▸ Data listing:
──────

(** One step of the call inside the atomic block.  A statement may
    fail in the database, which leaves the block by an exception. *)
Inductive step : db * pc -> db * pc -> Prop :=
| step_create d t1 :
    create obj (committed d) = Ok t1 ->
    step (d, Enter)
         ({| committed := committed d; working := Some t1 |}, Created)
| step_create_raise d e :
    create obj (committed d) = Raise e ->
    step (d, Enter) ({| committed := committed d; working := None |},
                     Raised e)
| step_select d t :
    working d = Some t ->
    step (d, Created)
         (d, Deleting (drop 10 (related_queryset related_object t)))
| step_delete d t exchange rest :
    working d = Some t ->
    step (d, Deleting (exchange :: rest))
         ({| committed := committed d; working := Some (delete exchange t) |},
          Deleting rest)
| step_commit d t :
    working d = Some t ->
    step (d, Deleting [])
         ({| committed := t; working := None |}, Returned)
| step_fail_created d e :
    step (d, Created)
         ({| committed := committed d; working := None |}, Raised e)
| step_fail_deleting d rest e :
    step (d, Deleting rest)
         ({| committed := committed d; working := None |}, Raised e).

(** The same statements in autocommit mode, without the decorator:
    each one changes the committed table at once. *)
Inductive step_autocommit : db * pc -> db * pc -> Prop :=
| auto_create d t1 :
    create obj (committed d) = Ok t1 ->
    step_autocommit (d, Enter)
      ({| committed := t1; working := None |}, Created)
| auto_select d :
    step_autocommit (d, Created)
      (d, Deleting (drop 10 (related_queryset related_object (committed d))))
| auto_delete d exchange rest :
    step_autocommit (d, Deleting (exchange :: rest))
      ({| committed := delete exchange (committed d); working := None |},
       Deleting rest)
| auto_return d :
    step_autocommit (d, Deleting []) (d, Returned).

End Steps.
(** X20. On amounts of at most 64 bits the amount check of the circom
    circuits and the one of [Define] accept the same witnesses: those with
    [minAmount <= actualAmount]. *)
Theorem amount_checks_agree_on_64_bits (c : PaymentCircuit.t Z) :
  0 <= PaymentCircuit.ActualAmount c < 2 ^ 64 ->
  0 <= PaymentCircuit.MinAmount c < 2 ^ 64 ->
  circom_amountCheck (PaymentCircuit.ActualAmount c) (PaymentCircuit.MinAmount c)
  = Define_amount_check c /\
  (Define_amount_check c = true <->
   PaymentCircuit.MinAmount c <= PaymentCircuit.ActualAmount c).
Proof.
  intros Ha Hm. pose proof ScalarField_gt_2_65 as Hq.
  unfold circom_amountCheck, GreaterEqThan, Define_amount_check, api_AssertIsLessOrEqual.
  rewrite (Z.mod_small (PaymentCircuit.ActualAmount c + 1)) by lia.
  rewrite LessThan_64 by lia.
  split; [| apply Z.leb_le].
  destruct (Z.ltb_spec (PaymentCircuit.MinAmount c) (PaymentCircuit.ActualAmount c + 1));
    destruct (Z.leb_spec (PaymentCircuit.MinAmount c) (PaymentCircuit.ActualAmount c));
    try reflexivity; lia.
Qed.

Lemma amount_checks_agree_on_64_bits_witness :
  circom_amountCheck (PaymentCircuit.ActualAmount insufficient_witness)
    (PaymentCircuit.MinAmount insufficient_witness)
  = Define_amount_check insufficient_witness /\
  (Define_amount_check insufficient_witness = true <->
   PaymentCircuit.MinAmount insufficient_witness
   <= PaymentCircuit.ActualAmount insufficient_witness).
Proof.
  apply (amount_checks_agree_on_64_bits insufficient_witness).
  - vm_compute. split; [discriminate | reflexivity].
  - vm_compute. split; [discriminate | reflexivity].
Defined.
Lemma create_vm_run
    (memory cpus hostname label primary_disk_size swap_disk_size
       template_id : json) (st st1 : State) (res : Response) :
  create_vm_request
    (create_payload memory cpus hostname label primary_disk_size
       swap_disk_size template_id) st = (Ok res, st1) ->
  create_vm memory cpus hostname label primary_disk_size swap_disk_size
    template_id st
  = create_vm_finish res st1.
Proof. intros H. unfold create_vm. apply bind_ok. assumption. Qed.

(** C2.  The session has not used its retry yet, the create request is
    answered 401, the token is refreshed, and the retried request is
    answered 401 again.  The claim expects an [HTTPError] for the second
    401.  Lines 94-99 do not look at the status of the retried response:
    it is handed on as if the request had been accepted, so [create_vm]
    never raises an [HTTPError] here.  What does hold is that the request
    is not sent a third time: only GET requests follow. *)
Theorem create_vm_second_401_unchecked
    (memory cpus hostname label primary_disk_size swap_disk_size
       template_id : json) (st st1 st2 st3 : State) (r1 r2 : Response) :
  let payload :=
    create_payload memory cpus hostname label primary_disk_size
      swap_disk_size template_id in
  let run :=
    create_vm memory cpus hostname label primary_disk_size swap_disk_size
      template_id st in
  auth_retries (self st) < 1 ->
  request (create_request (self st) payload) st = (Ok r1, st1) ->
  status_code r1 = 401 ->
  _update_temporary_token
    (set_self (set_auth_retries (auth_retries (self st1) + 1) (self st1)) st1)
  = (Ok tt, st2) ->
  request (create_request (self st2) payload) st2 = (Ok r2, st3) ->
  status_code r2 = 401 ->
  create_vm_request payload st = (Ok r2, st3)
  /\ run = create_vm_finish r2 st3
  /\ no_http_error (fst run)
  /\ sends is_get st3 (snd run).
Proof.
  intros payload run Hn H1 Hs1 Hu H2 Hs2.
  assert (create_vm_request payload st = (Ok r2, st3)) as Hreq.
  { unfold create_vm_request. rewrite bind_get_self.
    unfold requests_post. fold (create_request (self st) payload).
    rewrite (bind_ok _ _ _ _ _ H1). rewrite Hs1. simpl.
    rewrite bind_modify_self, bind_get_self.
    pose proof (request_state _ _ _ _ H1) as ->. simpl in *.
    destruct (Z.ltb_spec (auth_retries (self st) + 1) 2) as [_|Hge]; [|lia].
    rewrite (bind_ok _ _ _ _ _ Hu), bind_get_self.
    fold (create_request (self st2) payload). exact H2. }
  assert (run = create_vm_finish r2 st3) as Hrun.
  { apply create_vm_run. exact Hreq. }
  repeat split; [exact Hreq | exact Hrun | |]; rewrite Hrun.
  - apply quiet_finish.
  - apply preserves_finish_sends.
Qed.

Lemma setattr_plain (o : gmap string json) (key : string) (value : json) :
  special_attribute key = false -> setattr o key value = Ok (<[key := value]> o).
Proof.
  unfold special_attribute, setattr. intros H.
  destruct (String.eqb key "__class__"); [discriminate|].
  destruct (String.eqb key "__weakref__"); [discriminate|].
  destruct (String.eqb key "__dict__"); [discriminate | reflexivity].
Qed.

(** Without a special name among the keys, the loop stores every item. *)
Lemma setattr_items_plain (items : list (string * json)) :
  forall o,
    (forall k, In k (Dict.keys items) -> special_attribute k = false) ->
    setattr_items o items
    = Ok (foldl (fun o kv => <[kv.1 := kv.2]> o) o items).
Proof.
  induction items as [|[k v] items IH]; intros o Hplain; simpl;
    [reflexivity|].
  rewrite setattr_plain by (apply Hplain; left; reflexivity).
  apply IH. intros k' Hk'. apply Hplain. right. exact Hk'.
Qed.

(** C3, as the code has it.  When the transaction ends with ["Error"] or
    ["Timeout"], [create_vm] raises nothing: it returns [False].  When it
    ends with ["Complete"] or ["Not found"], [create_vm] reads the machine
    and, when that succeeds, builds a [GigasVM] from the dictionary that
    [get_machine_info] returned: it returns a new instance with the
    attributes that the [setattr] loop stored, which are the items of the
    dictionary when none of its keys is [__class__], [__weakref__] or
    [__dict__], and it raises what [setattr] raises on such a key. *)
Theorem create_vm_by_outcome
    (memory cpus hostname label primary_disk_size swap_disk_size
       template_id : json) (st st1 st2 : State) (res : Response)
    (j transaction_id resource machine_id : json) (outcome : string) :
  let run :=
    create_vm memory cpus hostname label primary_disk_size swap_disk_size
      template_id st in
  create_vm_request
    (create_payload memory cpus hostname label primary_disk_size
       swap_disk_size template_id) st = (Ok res, st1) ->
  body res = Some j ->
  Py.getitem j "queue_token" = Ok transaction_id ->
  Py.getitem j "resource" = Ok resource ->
  Py.getitem resource "id" = Ok machine_id ->
  _wait_for_transaction transaction_id 5 24 st1 = (Ok outcome, st2) ->
  (outcome = "Error" \/ outcome = "Timeout" -> run = (Ok PyFalse, st2))
  /\ (outcome = "Complete" \/ outcome = "Not found" ->
      forall (kvs : list (string * json)) (st3 : State),
        get_machine_info machine_id st2 = (Ok (JObj kvs), st3) ->
        match setattr_items ∅ kvs with
        | Ok o =>
            exists vm,
              fst run = Ok (PyVM vm)
              /\ heap st3 !! vm = None
              /\ heap (snd run) = <[vm := o]> (heap st3)
              /\ self (snd run) = self st3
              /\ trace (snd run) = trace st3
        | Raise e => run = (Raise e, st3)
        end
        /\ ((forall k, In k (Dict.keys kvs) -> special_attribute k = false) ->
            setattr_items ∅ kvs = Ok (setattrs kvs))).
Proof.
  intros run Hreq Hbody Htid Hres Hmid Hwait.
  assert (run
          = (if String.eqb outcome "Complete"
                || String.eqb outcome "Not found"
             then
               let! machine_details := get_machine_info machine_id in
               let! vm := GigasVM_init machine_details in
               ret (PyVM vm)
             else ret PyFalse) st2) as Hrun.
  { unfold run. rewrite (create_vm_run _ _ _ _ _ _ _ _ _ _ Hreq).
    unfold create_vm_finish.
    rewrite (bind_res_json _ _ _ _ Hbody), (bind_lift_ok _ _ _ _ Htid).
    rewrite (bind_res_json _ _ _ _ Hbody), (bind_lift_ok _ _ _ _ Hres).
    rewrite (bind_lift_ok _ _ _ _ Hmid), (bind_ok _ _ _ _ _ Hwait).
    reflexivity. }
  split.
  - intros [-> | ->]; rewrite Hrun; reflexivity.
  - intros Ho kvs st3 Hinfo.
    assert (String.eqb outcome "Complete" || String.eqb outcome "Not found"
            = true) as Hb by (destruct Ho as [-> | ->]; reflexivity).
    rewrite Hb in Hrun. rewrite (bind_ok _ _ _ _ _ Hinfo) in Hrun.
    split; [|apply setattr_items_plain].
    unfold bind, GigasVM_init in Hrun.
    destruct (setattr_items ∅ kvs) as [o|e]; [|exact Hrun].
    exists (fresh (dom (heap st3))). rewrite Hrun. simpl.
    repeat split.
    apply not_elem_of_dom, is_fresh.
Qed.
(** * Verification of [Search.binary_search_iterative] (src/binary_search.py)

    The Python function is embedded as a program in a small monad that
    threads the object heap, records every subscript evaluation
    [sorted_list[mid]] it performs, and propagates exceptions.  Python
    integers are unbounded, so [low], [high] and [mid] are modelled in [Z]. *)

From Equations Require Import Equations.
From Equations.Prop Require Import Logic.
From stdpp Require Import gmap list.
From Stdlib Require Import ZArith Lia.

Local Open Scope Z_scope.

(** ** Python values and comparisons *)

(** The two comparisons the function applies to elements: [==] and [<]. *)
Class PyOrd (A : Type) := {
  py_eq : A → A → bool;
  py_lt : A → A → bool
}.

(** The element type is totally ordered: [==] is an equivalence that [<]
    respects, and [<] is a strict order in which any two elements that are
    not [==] are comparable. *)
Class PyTotalOrder (A : Type) `{PyOrd A} : Prop := {
  py_eq_refl : ∀ x, py_eq x x = true;
  py_eq_sym : ∀ x y, py_eq x y = true → py_eq y x = true;
  py_eq_trans : ∀ x y z, py_eq x y = true → py_eq y z = true → py_eq x z = true;
  py_lt_irrefl : ∀ x, py_lt x x = false;
  py_lt_trans : ∀ x y z, py_lt x y = true → py_lt y z = true → py_lt x z = true;
  py_lt_eq_l : ∀ x y z, py_eq x y = true → py_lt x z = py_lt y z;
  py_lt_eq_r : ∀ x y z, py_eq x y = true → py_lt z x = py_lt z y;
  py_lt_total : ∀ x y, py_eq x y = false → py_lt x y = false → py_lt y x = true
}.

#[export] Instance Z_PyOrd : PyOrd Z := {| py_eq := Z.eqb; py_lt := Z.ltb |}.

(** ** Heap, exceptions and the execution monad *)

(** A reference to an object. *)
Definition loc := positive.

Inductive exn := IndexError | TypeError.

(** What a computation ends with: a value, or a raised exception. *)
Inductive outcome (X : Type) :=
| Return (x : X)
| Raise (e : exn).
Arguments Return {X} x.
Arguments Raise {X} e.

(** One evaluation of a subscript expression [obj[i]]. *)
Inductive event := EvGetItem (l : loc) (i : Z).

Definition ev_index (e : event) : Z := match e with EvGetItem _ i => i end.

(** The heap maps references to list objects. *)
Abbreviation heap A := (gmap loc (list A)).

Section Python.
Context {A : Type} `{PyOrd A}.

(** The result of running a computation from a heap: the heap it leaves,
    the subscript evaluations it made, in order, and its outcome. *)
Record run (X : Type) := Run {
  heap_after : heap A;
  events : list event;
  result : outcome X
}.
Arguments Run {X} _ _ _.
Arguments heap_after {X} _.
Arguments events {X} _.
Arguments result {X} _.

Definition py (X : Type) : Type := heap A → run X.

Definition py_return {X} (x : X) : py X := λ h, Run h [] (Return x).

Definition py_bind {X Y} (m : py X) (k : X → py Y) : py Y := λ h,
  let r := m h in
  match result r with
  | Return x =>
      let r' := k x (heap_after r) in
      Run (heap_after r') (events r ++ events r') (result r')
  | Raise e => Run (heap_after r) (events r) (Raise e)
  end.

#[local] Notation "'let*' x ':=' m 'in' k" := (py_bind m (λ x, k))
  (at level 10, x name, m at level 100, k at level 200).

(** [len(obj)]: defined on list objects. *)
Definition py_len (l : loc) : py Z := λ h,
  match h !! l with
  | Some xs => Run h [] (Return (Z.of_nat (length xs)))
  | None => Run h [] (Raise TypeError)
  end.

(** Subscript of a list value: a negative index counts from the end, and an
    index that is still out of range selects nothing. *)
Definition list_getitem (xs : list A) (i : Z) : option A :=
  let n := Z.of_nat (length xs) in
  let j := if i <? 0 then i + n else i in
  if (j <? 0) || (n <=? j) then None else xs !! Z.to_nat j.

(** [obj[i]]: reads the list object, raising [IndexError] out of range. *)
Definition py_getitem (l : loc) (i : Z) : py A := λ h,
  match h !! l with
  | Some xs =>
      match list_getitem xs i with
      | Some v => Run h [EvGetItem l i] (Return v)
      | None => Run h [EvGetItem l i] (Raise IndexError)
      end
  | None => Run h [EvGetItem l i] (Raise TypeError)
  end.

(** ** The function *)

(** The [while low <= high] loop, lines 8-17, from the values of [low] and
    [high] at the loop test. *)
Equations? while_loop (sorted_list : loc) (target : A) (low high : Z) : py Z
  by wf (Z.to_nat (high + 1 - low)) lt :=
while_loop sorted_list target low high with inspect (low <=? high) := {
  | exist _ true Hcond =>
      let mid := (low + high) / 2 in
      let* mid_value := py_getitem sorted_list mid in
      if py_eq mid_value target then py_return mid
      else if py_lt mid_value target then
        while_loop sorted_list target (mid + 1) high
      else
        while_loop sorted_list target low (mid - 1)
  | exist _ false Hcond => py_return (-1) }.
Proof.
  all: apply Z.leb_le in Hcond;
    assert (low <= (low + high) / 2 <= high)
      by (split; [apply Z.div_le_lower_bound | apply Z.div_le_upper_bound]; lia);
    lia.
Qed.

Definition binary_search_iterative (sorted_list : loc) (target : A) : py Z :=
  let* n := py_len sorted_list in
  let low := 0 in
  let high := n - 1 in
  while_loop sorted_list target low high.

(** ** Sortedness *)

(** [x <= y] in the total order: [y] is not below [x]. *)
Definition py_le (x y : A) : bool := negb (py_lt y x).

(** Non-decreasing order: each element is [<=] its successor. *)
Fixpoint is_sorted (xs : list A) : bool :=
  match xs with
  | x :: (y :: _) as tl => py_le x y && is_sorted tl
  | _ => true
  end.

(** Strictly increasing order: each element is [<] its successor, so no two
    elements are [==]. *)
Fixpoint is_strictly_sorted (xs : list A) : bool :=
  match xs with
  | x :: (y :: _) as tl => py_lt x y && is_strictly_sorted tl
  | _ => true
  end.

(** The number of loop iterations of a run: every iteration evaluates
    [sorted_list[mid]] exactly once, and nothing else does. *)
Definition iterations {X} (r : run X) : nat := length (events r).

(** A returned value is [-1] or an index in the interval holding a match. *)
Definition sound_result (xs : list A) (target : A) (low high : Z) (z : Z) : Prop :=
  z = -1 ∨
  (low <= z <= high ∧ ∃ w, xs !! Z.to_nat z = Some w ∧ py_eq w target = true).

(** The bound for an interval of [s] indices: none when it is empty. *)
Definition iteration_bound (s : Z) : Z :=
  if s <=? 0 then 0 else Z.log2 s + 1.

(** ** The algorithm as the specification words it

    Section 4.1 of the specification describes the search over a sequence
    value, with a result that is an index or the distinguished "not found":
    bounds [low = 0] and [high = length - 1]; while [low <= high], [mid] is
    the floor of their sum by two; an equal element ends the search with
    [mid], a smaller one sets [low = mid + 1], a greater one sets
    [high = mid - 1]; an empty interval ends it with "not found".  Where the
    description is silent (no element at [mid], or an element that is neither
    equal, smaller nor greater) the function gives [None]. *)

Inductive search_result :=
| Index (i : Z)
| NotFound.

(** The element at a position of the sequence, if there is one. *)
Definition element_at (xs : list A) (i : Z) : option A :=
  if i <? 0 then None else xs !! Z.to_nat i.

Equations? spec_search (xs : list A) (target : A) (low high : Z)
  : option search_result by wf (Z.to_nat (high + 1 - low)) lt :=
spec_search xs target low high with inspect (low <=? high) := {
  | exist _ true Hcond =>
      let mid := (low + high) / 2 in
      match element_at xs mid with
      | Some element =>
          if py_eq element target then Some (Index mid)
          else if py_lt element target then spec_search xs target (mid + 1) high
          else if py_lt target element then spec_search xs target low (mid - 1)
          else None
      | None => None
      end
  | exist _ false Hcond => Some NotFound }.
Proof.
  all: apply Z.leb_le in Hcond;
    assert (low <= (low + high) / 2 <= high)
      by (split; [apply Z.div_le_lower_bound | apply Z.div_le_upper_bound]; lia);
    lia.
Qed.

──────

▸ What is required: Scan the preceding records for lines with the word "empty". Say how many there are and nothing else.

▸ Solved exercise: 2